WHAT THIS TASK INVOLVES: Working from the top of the records below, reproduce each line exactly, ending once you have written the line containing "[by eapply arrived_grow|done].".

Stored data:
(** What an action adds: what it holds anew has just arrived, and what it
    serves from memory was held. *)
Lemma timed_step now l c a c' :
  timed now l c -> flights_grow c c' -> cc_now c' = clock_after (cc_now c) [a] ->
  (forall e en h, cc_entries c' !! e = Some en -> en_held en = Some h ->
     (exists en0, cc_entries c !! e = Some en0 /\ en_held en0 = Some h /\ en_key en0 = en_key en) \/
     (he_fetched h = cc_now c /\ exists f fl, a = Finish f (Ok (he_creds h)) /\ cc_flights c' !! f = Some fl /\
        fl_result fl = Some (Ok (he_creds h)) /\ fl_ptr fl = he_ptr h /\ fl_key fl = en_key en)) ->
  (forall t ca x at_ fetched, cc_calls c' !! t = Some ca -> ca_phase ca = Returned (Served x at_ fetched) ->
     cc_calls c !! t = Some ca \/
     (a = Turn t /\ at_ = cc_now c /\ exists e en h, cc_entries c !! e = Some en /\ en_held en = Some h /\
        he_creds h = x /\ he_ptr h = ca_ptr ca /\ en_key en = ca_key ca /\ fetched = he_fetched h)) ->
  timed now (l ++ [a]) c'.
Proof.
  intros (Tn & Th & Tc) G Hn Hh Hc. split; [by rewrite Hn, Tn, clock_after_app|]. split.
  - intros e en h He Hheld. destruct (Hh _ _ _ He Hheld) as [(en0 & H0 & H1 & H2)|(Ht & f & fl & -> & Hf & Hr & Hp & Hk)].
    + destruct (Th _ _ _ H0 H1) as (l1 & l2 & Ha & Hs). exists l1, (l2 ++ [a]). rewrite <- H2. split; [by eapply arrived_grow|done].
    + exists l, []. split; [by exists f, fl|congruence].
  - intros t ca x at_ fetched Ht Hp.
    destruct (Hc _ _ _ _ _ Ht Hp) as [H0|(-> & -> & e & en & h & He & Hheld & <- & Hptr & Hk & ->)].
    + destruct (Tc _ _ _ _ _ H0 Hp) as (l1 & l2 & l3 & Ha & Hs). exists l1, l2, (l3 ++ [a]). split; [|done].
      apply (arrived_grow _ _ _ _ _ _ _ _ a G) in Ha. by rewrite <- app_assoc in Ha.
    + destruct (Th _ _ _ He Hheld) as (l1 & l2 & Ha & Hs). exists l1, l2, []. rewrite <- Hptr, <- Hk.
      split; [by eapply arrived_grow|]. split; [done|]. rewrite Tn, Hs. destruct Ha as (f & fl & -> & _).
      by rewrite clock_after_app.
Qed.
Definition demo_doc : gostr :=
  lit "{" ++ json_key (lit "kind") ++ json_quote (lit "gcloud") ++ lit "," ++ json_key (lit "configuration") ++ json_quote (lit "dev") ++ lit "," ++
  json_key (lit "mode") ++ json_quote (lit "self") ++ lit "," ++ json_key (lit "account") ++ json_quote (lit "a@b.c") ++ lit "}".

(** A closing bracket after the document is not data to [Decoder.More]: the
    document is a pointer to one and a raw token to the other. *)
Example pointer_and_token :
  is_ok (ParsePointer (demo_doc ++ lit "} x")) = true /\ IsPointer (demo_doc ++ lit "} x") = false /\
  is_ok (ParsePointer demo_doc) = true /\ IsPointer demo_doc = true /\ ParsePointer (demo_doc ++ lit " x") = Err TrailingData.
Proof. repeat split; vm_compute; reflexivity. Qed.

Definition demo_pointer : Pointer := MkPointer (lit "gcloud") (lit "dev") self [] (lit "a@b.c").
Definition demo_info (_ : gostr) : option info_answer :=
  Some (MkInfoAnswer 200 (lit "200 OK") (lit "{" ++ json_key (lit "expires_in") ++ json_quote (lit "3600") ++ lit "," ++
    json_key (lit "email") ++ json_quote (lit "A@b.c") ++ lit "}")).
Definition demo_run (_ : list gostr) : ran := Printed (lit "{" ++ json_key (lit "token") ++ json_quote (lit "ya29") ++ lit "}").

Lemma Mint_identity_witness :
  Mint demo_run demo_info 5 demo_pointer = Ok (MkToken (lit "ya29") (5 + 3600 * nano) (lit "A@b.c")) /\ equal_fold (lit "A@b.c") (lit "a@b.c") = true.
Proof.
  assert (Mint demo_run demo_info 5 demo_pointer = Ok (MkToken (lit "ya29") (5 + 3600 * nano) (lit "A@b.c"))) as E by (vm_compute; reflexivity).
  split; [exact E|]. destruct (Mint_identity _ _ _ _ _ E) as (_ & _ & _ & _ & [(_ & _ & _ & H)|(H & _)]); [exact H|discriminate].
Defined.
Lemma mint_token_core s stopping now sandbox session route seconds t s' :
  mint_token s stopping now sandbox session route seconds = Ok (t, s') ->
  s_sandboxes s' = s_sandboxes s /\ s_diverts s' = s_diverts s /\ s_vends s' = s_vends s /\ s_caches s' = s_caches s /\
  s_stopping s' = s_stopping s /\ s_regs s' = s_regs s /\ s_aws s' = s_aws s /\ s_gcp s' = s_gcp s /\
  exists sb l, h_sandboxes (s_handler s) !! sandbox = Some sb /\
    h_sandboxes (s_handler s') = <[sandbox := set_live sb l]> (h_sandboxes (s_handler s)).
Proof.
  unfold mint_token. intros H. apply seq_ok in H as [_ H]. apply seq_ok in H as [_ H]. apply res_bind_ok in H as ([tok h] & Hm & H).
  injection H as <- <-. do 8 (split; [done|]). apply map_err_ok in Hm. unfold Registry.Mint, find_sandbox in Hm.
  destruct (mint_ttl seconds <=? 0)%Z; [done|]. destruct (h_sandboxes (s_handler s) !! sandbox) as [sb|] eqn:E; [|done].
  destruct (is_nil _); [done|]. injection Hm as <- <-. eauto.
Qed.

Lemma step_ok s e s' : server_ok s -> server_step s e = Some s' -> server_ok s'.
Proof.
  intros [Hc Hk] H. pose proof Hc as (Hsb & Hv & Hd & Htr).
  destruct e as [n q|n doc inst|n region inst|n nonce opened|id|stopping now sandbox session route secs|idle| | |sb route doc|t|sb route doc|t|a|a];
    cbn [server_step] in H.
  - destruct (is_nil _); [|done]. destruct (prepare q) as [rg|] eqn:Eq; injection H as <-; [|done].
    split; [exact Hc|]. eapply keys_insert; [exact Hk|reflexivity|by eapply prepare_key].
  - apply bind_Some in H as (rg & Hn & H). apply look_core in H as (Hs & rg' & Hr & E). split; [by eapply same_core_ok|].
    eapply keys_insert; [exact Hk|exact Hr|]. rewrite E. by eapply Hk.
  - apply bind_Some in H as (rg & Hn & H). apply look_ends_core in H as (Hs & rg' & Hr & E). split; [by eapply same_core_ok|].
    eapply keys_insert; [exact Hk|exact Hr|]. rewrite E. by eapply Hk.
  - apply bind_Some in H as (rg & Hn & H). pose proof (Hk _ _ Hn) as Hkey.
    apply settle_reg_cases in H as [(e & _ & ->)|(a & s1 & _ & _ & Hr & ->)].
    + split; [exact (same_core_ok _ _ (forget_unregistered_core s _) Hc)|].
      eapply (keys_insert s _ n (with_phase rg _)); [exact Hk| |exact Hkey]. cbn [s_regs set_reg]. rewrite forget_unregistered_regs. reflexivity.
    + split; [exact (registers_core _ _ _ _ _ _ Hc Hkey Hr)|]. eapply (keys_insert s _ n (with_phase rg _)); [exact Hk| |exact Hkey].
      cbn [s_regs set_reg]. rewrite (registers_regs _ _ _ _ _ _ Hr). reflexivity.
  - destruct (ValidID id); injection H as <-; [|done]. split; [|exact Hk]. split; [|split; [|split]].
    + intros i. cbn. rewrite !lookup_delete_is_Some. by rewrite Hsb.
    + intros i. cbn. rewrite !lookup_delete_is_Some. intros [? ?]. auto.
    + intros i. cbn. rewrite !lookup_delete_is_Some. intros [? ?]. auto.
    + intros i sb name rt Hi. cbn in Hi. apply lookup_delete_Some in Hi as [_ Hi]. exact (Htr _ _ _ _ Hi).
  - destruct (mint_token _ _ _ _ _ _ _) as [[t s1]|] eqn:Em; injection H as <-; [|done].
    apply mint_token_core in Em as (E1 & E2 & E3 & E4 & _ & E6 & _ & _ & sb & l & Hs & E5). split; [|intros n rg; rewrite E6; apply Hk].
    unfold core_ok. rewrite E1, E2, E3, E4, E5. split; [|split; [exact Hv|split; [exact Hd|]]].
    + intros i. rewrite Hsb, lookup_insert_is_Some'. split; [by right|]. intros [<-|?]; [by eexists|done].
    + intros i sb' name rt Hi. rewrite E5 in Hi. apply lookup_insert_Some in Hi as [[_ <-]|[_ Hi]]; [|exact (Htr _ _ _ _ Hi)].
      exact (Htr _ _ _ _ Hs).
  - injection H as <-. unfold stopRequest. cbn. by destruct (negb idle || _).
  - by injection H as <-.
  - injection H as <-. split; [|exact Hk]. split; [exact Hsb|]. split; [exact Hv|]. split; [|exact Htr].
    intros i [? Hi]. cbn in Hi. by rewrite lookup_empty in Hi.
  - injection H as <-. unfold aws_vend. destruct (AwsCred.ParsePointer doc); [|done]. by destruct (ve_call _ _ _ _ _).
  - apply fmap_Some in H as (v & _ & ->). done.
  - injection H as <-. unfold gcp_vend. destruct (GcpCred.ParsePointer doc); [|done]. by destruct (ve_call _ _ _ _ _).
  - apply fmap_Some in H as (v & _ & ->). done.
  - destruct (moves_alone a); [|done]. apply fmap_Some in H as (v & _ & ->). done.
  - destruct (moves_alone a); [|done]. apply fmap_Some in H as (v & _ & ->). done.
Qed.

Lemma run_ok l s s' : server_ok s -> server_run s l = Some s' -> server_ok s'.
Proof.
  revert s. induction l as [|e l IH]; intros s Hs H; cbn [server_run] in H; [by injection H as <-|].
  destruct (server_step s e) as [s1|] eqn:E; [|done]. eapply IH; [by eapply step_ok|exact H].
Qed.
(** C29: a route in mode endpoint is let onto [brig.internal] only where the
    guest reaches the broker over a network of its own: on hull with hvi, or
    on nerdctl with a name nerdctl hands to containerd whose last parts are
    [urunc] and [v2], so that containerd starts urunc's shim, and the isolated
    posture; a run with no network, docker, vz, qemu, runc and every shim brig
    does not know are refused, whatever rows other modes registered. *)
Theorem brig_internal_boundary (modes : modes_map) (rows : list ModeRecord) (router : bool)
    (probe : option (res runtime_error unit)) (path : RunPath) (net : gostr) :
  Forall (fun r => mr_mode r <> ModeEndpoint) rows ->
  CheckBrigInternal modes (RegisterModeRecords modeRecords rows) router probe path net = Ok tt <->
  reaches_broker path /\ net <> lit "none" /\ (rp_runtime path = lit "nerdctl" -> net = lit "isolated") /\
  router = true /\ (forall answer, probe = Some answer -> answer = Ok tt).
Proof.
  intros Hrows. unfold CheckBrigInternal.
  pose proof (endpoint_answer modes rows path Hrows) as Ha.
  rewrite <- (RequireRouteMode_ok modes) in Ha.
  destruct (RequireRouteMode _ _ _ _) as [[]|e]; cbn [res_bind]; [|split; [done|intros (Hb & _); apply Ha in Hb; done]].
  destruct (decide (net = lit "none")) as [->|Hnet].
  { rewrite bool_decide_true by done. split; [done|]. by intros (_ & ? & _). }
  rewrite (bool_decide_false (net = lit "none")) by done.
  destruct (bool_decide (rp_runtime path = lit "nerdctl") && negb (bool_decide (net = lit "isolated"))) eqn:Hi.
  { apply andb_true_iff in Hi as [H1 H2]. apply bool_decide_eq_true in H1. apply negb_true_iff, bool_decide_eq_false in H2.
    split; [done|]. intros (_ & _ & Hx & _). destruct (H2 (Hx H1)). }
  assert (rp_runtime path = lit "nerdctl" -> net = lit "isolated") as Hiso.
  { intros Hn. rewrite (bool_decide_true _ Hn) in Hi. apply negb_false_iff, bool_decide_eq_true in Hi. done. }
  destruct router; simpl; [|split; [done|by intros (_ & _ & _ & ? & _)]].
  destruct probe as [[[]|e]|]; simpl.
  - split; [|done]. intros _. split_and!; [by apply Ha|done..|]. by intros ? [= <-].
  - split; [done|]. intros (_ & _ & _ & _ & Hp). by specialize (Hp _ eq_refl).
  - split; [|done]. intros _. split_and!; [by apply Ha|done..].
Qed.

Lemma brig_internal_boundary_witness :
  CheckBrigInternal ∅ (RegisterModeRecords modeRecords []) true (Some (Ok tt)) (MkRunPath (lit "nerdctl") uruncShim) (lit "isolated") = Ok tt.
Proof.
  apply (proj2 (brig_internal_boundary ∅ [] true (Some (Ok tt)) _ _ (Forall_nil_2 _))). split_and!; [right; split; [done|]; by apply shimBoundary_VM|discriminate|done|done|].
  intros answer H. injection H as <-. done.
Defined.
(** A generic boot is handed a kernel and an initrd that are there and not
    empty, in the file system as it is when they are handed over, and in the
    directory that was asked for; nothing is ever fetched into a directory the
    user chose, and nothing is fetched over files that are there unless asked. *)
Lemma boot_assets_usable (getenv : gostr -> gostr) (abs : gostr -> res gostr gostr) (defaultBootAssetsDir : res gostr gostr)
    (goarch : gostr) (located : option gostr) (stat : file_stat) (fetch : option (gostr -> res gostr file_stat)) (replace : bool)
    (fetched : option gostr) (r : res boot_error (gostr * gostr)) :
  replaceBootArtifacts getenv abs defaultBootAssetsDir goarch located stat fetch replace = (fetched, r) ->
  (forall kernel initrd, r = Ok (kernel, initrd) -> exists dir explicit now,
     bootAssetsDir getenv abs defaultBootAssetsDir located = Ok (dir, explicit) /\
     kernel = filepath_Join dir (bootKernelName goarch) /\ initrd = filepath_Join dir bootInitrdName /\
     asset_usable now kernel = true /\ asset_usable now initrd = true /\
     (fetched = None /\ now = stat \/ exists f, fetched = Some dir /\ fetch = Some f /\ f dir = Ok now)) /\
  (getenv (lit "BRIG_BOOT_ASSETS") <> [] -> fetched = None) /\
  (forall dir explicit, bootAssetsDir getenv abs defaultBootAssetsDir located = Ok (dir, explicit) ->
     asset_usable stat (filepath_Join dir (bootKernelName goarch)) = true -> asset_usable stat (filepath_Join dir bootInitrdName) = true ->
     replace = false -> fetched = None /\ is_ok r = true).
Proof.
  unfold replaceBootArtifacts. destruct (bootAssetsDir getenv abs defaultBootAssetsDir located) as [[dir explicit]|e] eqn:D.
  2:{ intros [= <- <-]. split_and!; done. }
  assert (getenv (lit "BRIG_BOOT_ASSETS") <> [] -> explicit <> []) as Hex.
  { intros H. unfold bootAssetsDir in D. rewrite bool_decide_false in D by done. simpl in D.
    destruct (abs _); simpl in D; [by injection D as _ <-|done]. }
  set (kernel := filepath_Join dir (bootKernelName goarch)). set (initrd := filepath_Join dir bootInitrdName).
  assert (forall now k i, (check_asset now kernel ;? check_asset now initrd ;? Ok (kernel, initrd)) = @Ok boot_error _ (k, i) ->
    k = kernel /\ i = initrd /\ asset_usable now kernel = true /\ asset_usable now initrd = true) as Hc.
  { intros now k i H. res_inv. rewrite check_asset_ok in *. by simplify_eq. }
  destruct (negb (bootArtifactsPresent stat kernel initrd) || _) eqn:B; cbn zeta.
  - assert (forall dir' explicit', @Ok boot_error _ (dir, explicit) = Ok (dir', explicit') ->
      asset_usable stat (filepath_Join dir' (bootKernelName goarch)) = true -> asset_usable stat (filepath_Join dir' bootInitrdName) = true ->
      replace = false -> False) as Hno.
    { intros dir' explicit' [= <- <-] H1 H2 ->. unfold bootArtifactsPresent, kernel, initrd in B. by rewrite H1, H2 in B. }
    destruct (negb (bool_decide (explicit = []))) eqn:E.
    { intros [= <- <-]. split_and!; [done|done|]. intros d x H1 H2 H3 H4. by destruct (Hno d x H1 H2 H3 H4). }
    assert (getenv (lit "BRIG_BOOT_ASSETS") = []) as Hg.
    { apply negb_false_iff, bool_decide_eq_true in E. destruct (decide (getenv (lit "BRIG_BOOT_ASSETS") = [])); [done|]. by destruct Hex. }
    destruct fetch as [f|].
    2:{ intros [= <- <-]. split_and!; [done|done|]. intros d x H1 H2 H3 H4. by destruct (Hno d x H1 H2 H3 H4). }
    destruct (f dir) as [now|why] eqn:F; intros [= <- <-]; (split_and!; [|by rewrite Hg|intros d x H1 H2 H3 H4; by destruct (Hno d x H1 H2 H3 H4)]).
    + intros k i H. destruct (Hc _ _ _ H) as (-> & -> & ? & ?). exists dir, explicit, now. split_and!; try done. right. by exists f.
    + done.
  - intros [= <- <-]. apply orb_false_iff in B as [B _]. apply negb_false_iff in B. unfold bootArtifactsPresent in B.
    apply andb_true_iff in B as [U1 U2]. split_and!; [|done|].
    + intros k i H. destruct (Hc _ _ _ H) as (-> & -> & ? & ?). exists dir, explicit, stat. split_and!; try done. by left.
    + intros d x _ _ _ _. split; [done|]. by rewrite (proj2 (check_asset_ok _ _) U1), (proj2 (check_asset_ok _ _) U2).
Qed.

THE COMPLETED TASK:
(** What an action adds: what it holds anew has just arrived, and what it
    serves from memory was held. *)
Lemma timed_step now l c a c' :
  timed now l c -> flights_grow c c' -> cc_now c' = clock_after (cc_now c) [a] ->
  (forall e en h, cc_entries c' !! e = Some en -> en_held en = Some h ->
     (exists en0, cc_entries c !! e = Some en0 /\ en_held en0 = Some h /\ en_key en0 = en_key en) \/
     (he_fetched h = cc_now c /\ exists f fl, a = Finish f (Ok (he_creds h)) /\ cc_flights c' !! f = Some fl /\
        fl_result fl = Some (Ok (he_creds h)) /\ fl_ptr fl = he_ptr h /\ fl_key fl = en_key en)) ->
  (forall t ca x at_ fetched, cc_calls c' !! t = Some ca -> ca_phase ca = Returned (Served x at_ fetched) ->
     cc_calls c !! t = Some ca \/
     (a = Turn t /\ at_ = cc_now c /\ exists e en h, cc_entries c !! e = Some en /\ en_held en = Some h /\
        he_creds h = x /\ he_ptr h = ca_ptr ca /\ en_key en = ca_key ca /\ fetched = he_fetched h)) ->
  timed now (l ++ [a]) c'.
Proof.
  intros (Tn & Th & Tc) G Hn Hh Hc. split; [by rewrite Hn, Tn, clock_after_app|]. split.
  - intros e en h He Hheld. destruct (Hh _ _ _ He Hheld) as [(en0 & H0 & H1 & H2)|(Ht & f & fl & -> & Hf & Hr & Hp & Hk)].
    + destruct (Th _ _ _ H0 H1) as (l1 & l2 & Ha & Hs). exists l1, (l2 ++ [a]). rewrite <- H2. split; [by eapply arrived_grow|done].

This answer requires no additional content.